梅雨から秋にかけて心配になってくるのが食中毒。特にお弁当は調理してから食べえるまで時間が空き、また十分な再加熱もできないので食中毒を心配している人も多いのではないでしょうか。今日は、お弁当作りにおける食中毒防止法を調理編と食材編に分けて紹介したいと思います。



【食中毒を予防する調理動作】

◆手洗い
基本中の基本、手洗い。手には黄色ブドウ球菌という菌がたくさん付いています。これらは常在菌で常に私たちの手に存在しているものですが、ある一定の量を超えると私たちの健康によくない影響を与えます。爪の間、指と指の間、手首をしっかりと洗い、菌の繁殖を予防しましょう。手を拭くタオルも洗濯した清潔なものを用意してくださいね。


◆お弁当箱、皿、調理用具の衛生
食べ物と直接触れる食器や調理器具は、しっかりと洗って乾燥させてからしようしましょう。細菌は湿っているものを好むので、半渇きには要注意。食器洗いスポンジは毎週交換し、汚れの付きやすいまないたは毎日消毒。また、肉・魚用のまないたと野菜用まないたは別のものを用意するか、違う面を使うようにしましょう。


◆十分に加熱し、十分に冷ます
十分な加熱とは、食材の中心部分の温度が75℃で1分以上加熱されていること。75℃以上で多くの菌は死滅します。そして、出来上がったおかずは十分に冷ましてからお弁当に詰めましょう。忙しい朝の時間ですが、温かいおかずは細菌が繁殖しやすく、傷みやすいです。常温以下になるまで素早く冷まし、お弁当箱に詰めましょう。


◆水分は大敵
食中毒予防において絶対に守らなければならないのは、湿度と温度管理。なるべく涼しいところで保存するのは多くの人が意識して行っていることですが、温度管理だけではダメなのです。細菌は水のあるところで繁殖していくので、煮物のつゆや生野菜についた水など、水分をできるだけ拭き取った状態で保存する必要があります。



【食中毒防止・食品の傷み防止効果のある食材】

◆うめぼし
梅干の殺菌効果は有名ですよね。ご飯に添えるのも良いですが、梅煮や梅和えなど、おかずの味付けとして梅を使用するのもありです。梅の殺菌効果は、梅が直接接しているところにしか効いていないともいわれているので、ご飯に添えるよりも和え物のほうが効果は高いでしょう。ご飯に合わせるのであれば、細かく刻んで混ぜ込むのがおすすめです。


◆しそ
青しそにはペリラアルデハイド、リモネンという香り成分が含まれており、この成分が殺菌効果を示しています。青しそが刺身のツマとして使用されているのは、殺菌効果を期待してのことなのでしょう。青しその殺菌作用は、細かく刻めばより効果が高まるので、刻んだ青じそでおかずを和えるのが殺菌効果をより得られる使用方法です。 もちろん、お肉や野菜と一緒に青しそを巻いて調理するのも良いでしょう。


◆わさび
昔からわさびには強力な防カビ効果、殺菌作用、防虫作用があるといわれています。子供のお弁当にわさびは使用できませんが、わさびが食べられる(もしくは除けて食べることができる)人にお弁当を作る場合はかなり強力な食中毒予防法のひとつといえるでしょう。お弁当箱の蓋をわさびの切り口で拭いたり、お弁当の隅に入れるだけでも殺菌作用が得られます。


◆酢
酢も夏場のお弁当作りには欠かせない調味料のひとつです。和え物やお浸しにお酢を加えることで食品を傷みにくくでき、またご飯を炊く時に、酢を少々入れるとご飯が傷みにくくなります。目安としては3合にお酢を大さじ1杯。味もほとんど気にならないのでぜひ試してみてください。

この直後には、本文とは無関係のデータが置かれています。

(** * lan-chat relay: session registry and message routing of [index.js]

    A shallow embedding of the WebSocket handlers of the Bun server
    ([fetch], [open], [message], [close], [findPeer]) together with the
    module-level state they share, and the properties of role arbitration,
    key bootstrap, forwarding and teardown stated about them.

    Conventions of the embedding:
    - a JavaScript value is a term of [value]; a JSON number is an integer
      [Z] (connection ids are integers; [0] is the one falsy number);
    - a [ServerWebSocket] is a reference [handle] into the store [sockets],
      whose cells hold [ws.data] ([wsId], [role]); [===] on sockets is
      equality of handles;
    - [ws.send(JSON.stringify(v))] and [ws.close(..)] are recorded as
      outbound [action]s, a send carrying the value handed to
      [JSON.stringify]; [JSON.parse] is the runtime's and a [message] event
      carries its outcome ([None] when it throws);
    - a handler is a computation in [M]: it reads and writes the state,
      emits actions, and returns or throws;
    - an event's handler runs to completion before the next event; a
      [ws.close()] of the server runs the [close] handler of that socket at
      once, inside the handler that called it, and the runtime reports no
      further event for the socket; a send to a socket that is closed is a
      recorded call that reaches nobody;
    - [console.log] / [console.error] have no effect on state or sockets
      and are left out. *)

From stdpp Require Import base list strings pretty.
From Stdlib Require Import ZArith Lia.

Set Warnings "-register-all".
Open Scope Z_scope.

(** ** JavaScript values *)

Module JS.

Inductive value : Type :=
  | VUndefined
  | VNull
  | VBool (b : bool)
  | VNum (n : Z)
  | VStr (s : string)
  | VArr (items : list value)
  | VObj (fields : list (string * value)).

(** ToBoolean. *)
Definition truthy (v : value) : bool :=
  match v with
  | VUndefined | VNull => false
  | VBool b => b
  | VNum n => negb (n =? 0)
  | VStr s => negb (String.eqb s EmptyString)
  | VArr _ | VObj _ => true
  end.

(** [v === 'lit'] for a string literal. *)
Definition is_str (v : value) (lit : string) : bool :=
  match v with
  | VStr s => String.eqb s lit
  | _ => false
  end.

(** Own properties of an object literal or of a parsed JSON object, in
    insertion order. *)
Fixpoint own (fields : list (string * value)) (k : string) : option value :=
  match fields with
  | [] => None
  | (k', v) :: rest => if String.eqb k' k then Some v else own rest k
  end.

(** [o.k = v] on an ordinary object: an existing property keeps its place,
    a new one is appended. *)
Fixpoint assign (fields : list (string * value)) (k : string) (v : value)
  : list (string * value) :=
  match fields with
  | [] => [(k, v)]
  | (k', v') :: rest =>
      if String.eqb k' k then (k, v) :: rest else (k', v') :: assign rest k v
  end.

(** [v.k] for the property names the server reads ([type], [key],
    [targetId]), none of which lives on a prototype: [None] is the
    TypeError raised on [null] and [undefined]. *)
Definition member (v : value) (k : string) : option value :=
  match v with
  | VUndefined | VNull => None
  | VObj fields => Some (default VUndefined (own fields k))
  | _ => Some VUndefined
  end.

(** [a || b]. *)
Definition or_else (a b : value) : value := if truthy a then a else b.

Definition join (sep : string) (parts : list string) : string :=
  match parts with
  | [] => EmptyString
  | p :: ps => fold_left (fun acc q => acc +:+ sep +:+ q) ps p
  end.

(** ToString, as a template literal applies it. An object converts through
    [Object.prototype.toString] unless it has an own [toString] property; a
    parsed JSON object's own [toString] is never callable, the inherited
    [valueOf] returns the object itself, and OrdinaryToPrimitive ends in a
    TypeError ([None]). An array converts through [join], which maps
    [null] and [undefined] to the empty string. *)
Fixpoint toString (v : value) : option string :=
  match v with
  | VUndefined => Some "undefined"%string
  | VNull => Some "null"%string
  | VBool b => Some (if b then "true" else "false")%string
  | VNum n => Some (pretty n)
  | VStr s => Some s
  | VArr items =>
      let element (x : value) : option string :=
        match x with
        | VUndefined | VNull => Some EmptyString
        | _ => toString x
        end in
      (fix go (l : list value) : option (list string) :=
         match l with
         | [] => Some []
         | x :: l' =>
             match element x, go l' with
             | Some s, Some ss => Some (s :: ss)
             | _, _ => None
             end
         end) items ≫= fun parts => Some (join "," parts)
  | VObj fields =>
      match own fields "toString" with
      | Some _ => None
      | None => Some "[object Object]"%string
      end
  end.

End JS.
Export JS.

(** ** [Map] keyed by connection id, in insertion order *)

Module JsMap.
Section JsMap.
Context {V : Type}.

Fixpoint get_key (k : Z) (m : list (Z * V)) : option V :=
  match m with
  | [] => None
  | (k', v) :: rest => if k' =? k then Some v else get_key k rest
  end.
(** C9.  [remove_style_properties] does not leave unmatched tags alone: a
    [style] value in which no listed property name occurs, and from which no
    declaration is dropped, is still rewritten, because the declarations are
    trimmed and joined with [;] without spaces
    (['color: red; border: 1px'] becomes ['color: red;border: 1px']) and
    because leading as well as trailing [;] are stripped. *)
Theorem remove_style_properties_rewrites_unmatched :
  (forall p, p ∈ ["margin"] -> ~ contains "color: red; border: 1px" p) /\
  filter (fun s => negb (existsb (fun prop => Py.startswith (Py.strip s) prop)
                           ["margin"]) = true)
    (Py.split ";"%char "color: red; border: 1px")
  = Py.split ";"%char "color: red; border: 1px" /\
  soup (fst (run (remove_style_properties (Some ["margin"]))
               (fresh [tag_of "div" [("style", "color: red; border: 1px")]])))
  = [tag_of "div" [("style", "color: red;border: 1px")]] /\
  soup (fst (run (remove_style_properties (Some ["margin"]))
               (fresh [tag_of "div" [("style", ";color: red;")]])))
  = [tag_of "div" [("style", "color: red")]] /\
  exists (st : state) (properties : list string) (i : nat) (e e' : Tag)
         (v : string),
    properties <> [] /\
    soup st !! i = Some e /\
    attrs e !! "style" = Some (Str v) /\
    (forall p, p ∈ properties -> ~ contains v p) /\
    soup (fst (run (remove_style_properties (Some properties)) st)) !! i
      = Some e' /\
    attrs e' !! "style" <> Some (Str v).
Proof.
  assert (Hnot : forall p, p ∈ ["margin"] -> ~ contains "color: red; border: 1px" p).
  { intros p Hp. apply list_elem_of_singleton in Hp as ->.
    rewrite <- containsb_spec. by vm_compute. }
  split; [exact Hnot|]. split; [by vm_compute|].
  split; [by vm_compute|]. split; [by vm_compute|].
  exists (fresh [tag_of "div" [("style", "color: red; border: 1px")]]),
    ["margin"], 0, (tag_of "div" [("style", "color: red; border: 1px")]),
    (tag_of "div" [("style", "color: red;border: 1px")]),
    "color: red; border: 1px".
  split; [done|]. split; [done|]. split; [done|]. split; [exact Hnot|].
  split; [by vm_compute|]. by vm_compute.
Qed.
Lemma encode_seen (y : list string) (x : string) :
  In x y ->
  exists i, LabelEncoder.encode (LabelEncoder.fit y) x = Py.Ok (Z.of_nat i) /\
            nth_error (LabelEncoder.classes_ (LabelEncoder.fit y)) i = Some x.
Proof.
  unfold LabelEncoder.encode. intros H.
  apply fit_classes, index_of_In in H. destruct H as [i Hi].
  exists i. rewrite Hi. split; [reflexivity|now apply index_of_nth].
Qed.

Lemma encode_same (self : LabelEncoder.t) (a b : string) (i : Z) :
  LabelEncoder.encode self a = Py.Ok i ->
  LabelEncoder.encode self b = Py.Ok i -> a = b.
Proof.
  unfold LabelEncoder.encode.
  destruct (LabelEncoder.index_of a _) as [ia|] eqn:Ea; [|discriminate].
  destruct (LabelEncoder.index_of b _) as [ib|] eqn:Eb; [|discriminate].
  intros Ha Hb. injection Ha as <-. injection Hb as Hb.
  apply Nat2Z.inj in Hb. subst ib.
  apply index_of_nth in Ea, Eb. congruence.
Qed.

Lemma FloatTensor_repeat (z : Z) (k : nat) :
  FloatTensor (repeat z k) = repeat (F32.of_Z z) k.
Proof. unfold FloatTensor. apply map_repeat. Qed.

(** The fields of a constructed dataset. *)
Lemma init_fields (files0 : list Path) (mode0 : string) (wavetime0 : Q)
  (trashhold0 : F32.t) (self : t) :
  __init__ files0 mode0 wavetime0 trashhold0 = Py.Ok self ->
  files self = Py.sorted path_leb files0 /\
  mode self = mode0 /\
  (mode0 <> "test"%string ->
   labels self = Some (map parent_name (files self)) /\
   label_encoder self = LabelEncoder.fit (map parent_name (files self))) /\
  (mode0 = "test"%string ->
   labels self = None /\ label_encoder self = LabelEncoder.new).
Proof.
  unfold __init__.
  destruct (negb (Py.contains mode0 DATA_MODES)); [discriminate|].
  destruct (String.eqb mode0 "test") eqn:E; simpl; intros H; injection H as <-;
    cbn [labels label_encoder files mode]; repeat split;
    try (intros Hm; exfalso);
    try (apply String.eqb_eq in E; contradiction);
    try (apply String.eqb_neq in E; contradiction).
Qed.
(** * winpty unix-adapter: a shallow embedding of [src/unix-adapter/main.cc]

    The command-line codec ([argvToCommandLine]) is pure and comes first.
    The rest of the file is embedded as a program that makes calls on its
    environment: the terminal-mode controller ([setRawTerminalMode],
    [restoreTerminalMode]), the conversion helpers ([heapMbsToWcs],
    [heapWcsToMbs], [wcsToMbs]), the argument parser ([usage],
    [parseArguments]) and [main] with its control loop and shutdown sequence.
    Definitions come first, theorems after them. *)

From Stdlib Require Import ZArith Ascii String Bool Lia List.
Import ListNotations.
Local Open Scope Z_scope.

(** ** Characters and strings

    A [std::string] and a [char *] are lists of [char]s.  The C view of a
    string (what [c_str()] hands to [strchr] and to a [*p != '\0'] loop) ends
    at the first NUL. *)

Definition cstr := list ascii.

Definition NUL : ascii := "000"%char.
Definition TAB : ascii := "009"%char.
Definition SPACE : ascii := " "%char.
Definition DQUOTE : ascii := "034"%char.
Definition BACKSLASH : ascii := "\"%char.

Definition str (s : string) : cstr := list_ascii_of_string s.

Fixpoint c_str (s : cstr) : cstr :=
  match s with
  | [] => []
  | c :: s' => if Ascii.eqb c NUL then [] else c :: c_str s'
  end.

(** [strchr(arg, ch) != NULL] for a [ch] other than NUL. *)
Definition strchr (arg : cstr) (ch : ascii) : bool :=
  existsb (Ascii.eqb ch) (c_str arg).

(** [strlen(text)], a [size_t]. *)
Definition strlen (text : cstr) : Z := Z.of_nat (length (c_str text)).

(** [result.push_back(ch)] and [result.append(count, ch)]. *)
Definition push_back (result : cstr) (ch : ascii) : cstr := result ++ [ch].
Definition append (result : cstr) (count : Z) (ch : ascii) : cstr :=
  result ++ repeat ch (Z.to_nat count).

(** ** [int] arithmetic

    [bsCount] is an [int].  Signed overflow is undefined behaviour in C++, so
    an [int] operation has a result only when the mathematical value is in
    range; the embedding of code that computes on [int]s returns [option]. *)

Definition INT_MIN : Z := -2147483648.
Definition INT_MAX : Z := 2147483647.

Definition int_val (z : Z) : option Z :=
  if (INT_MIN <=? z) && (z <=? INT_MAX) then Some z else None.

Notation "x <-? e ;; k" :=
  (match e with Some x => k | None => None end)
    (at level 61, e at next level, right associativity, only parsing).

夏場になるとお弁当の食中毒防止シートなども売られ始めますが、特別なものを買わなくても、調理ポイントを少し意識するだけで食中毒の発生率をぐっと抑えることができます。水分と温度の管理をしっかりと行い、さらに殺菌作用の高い食品を使用すれば食中毒はおこりません。安全に、美味しく夏のお弁当を楽しみましょう。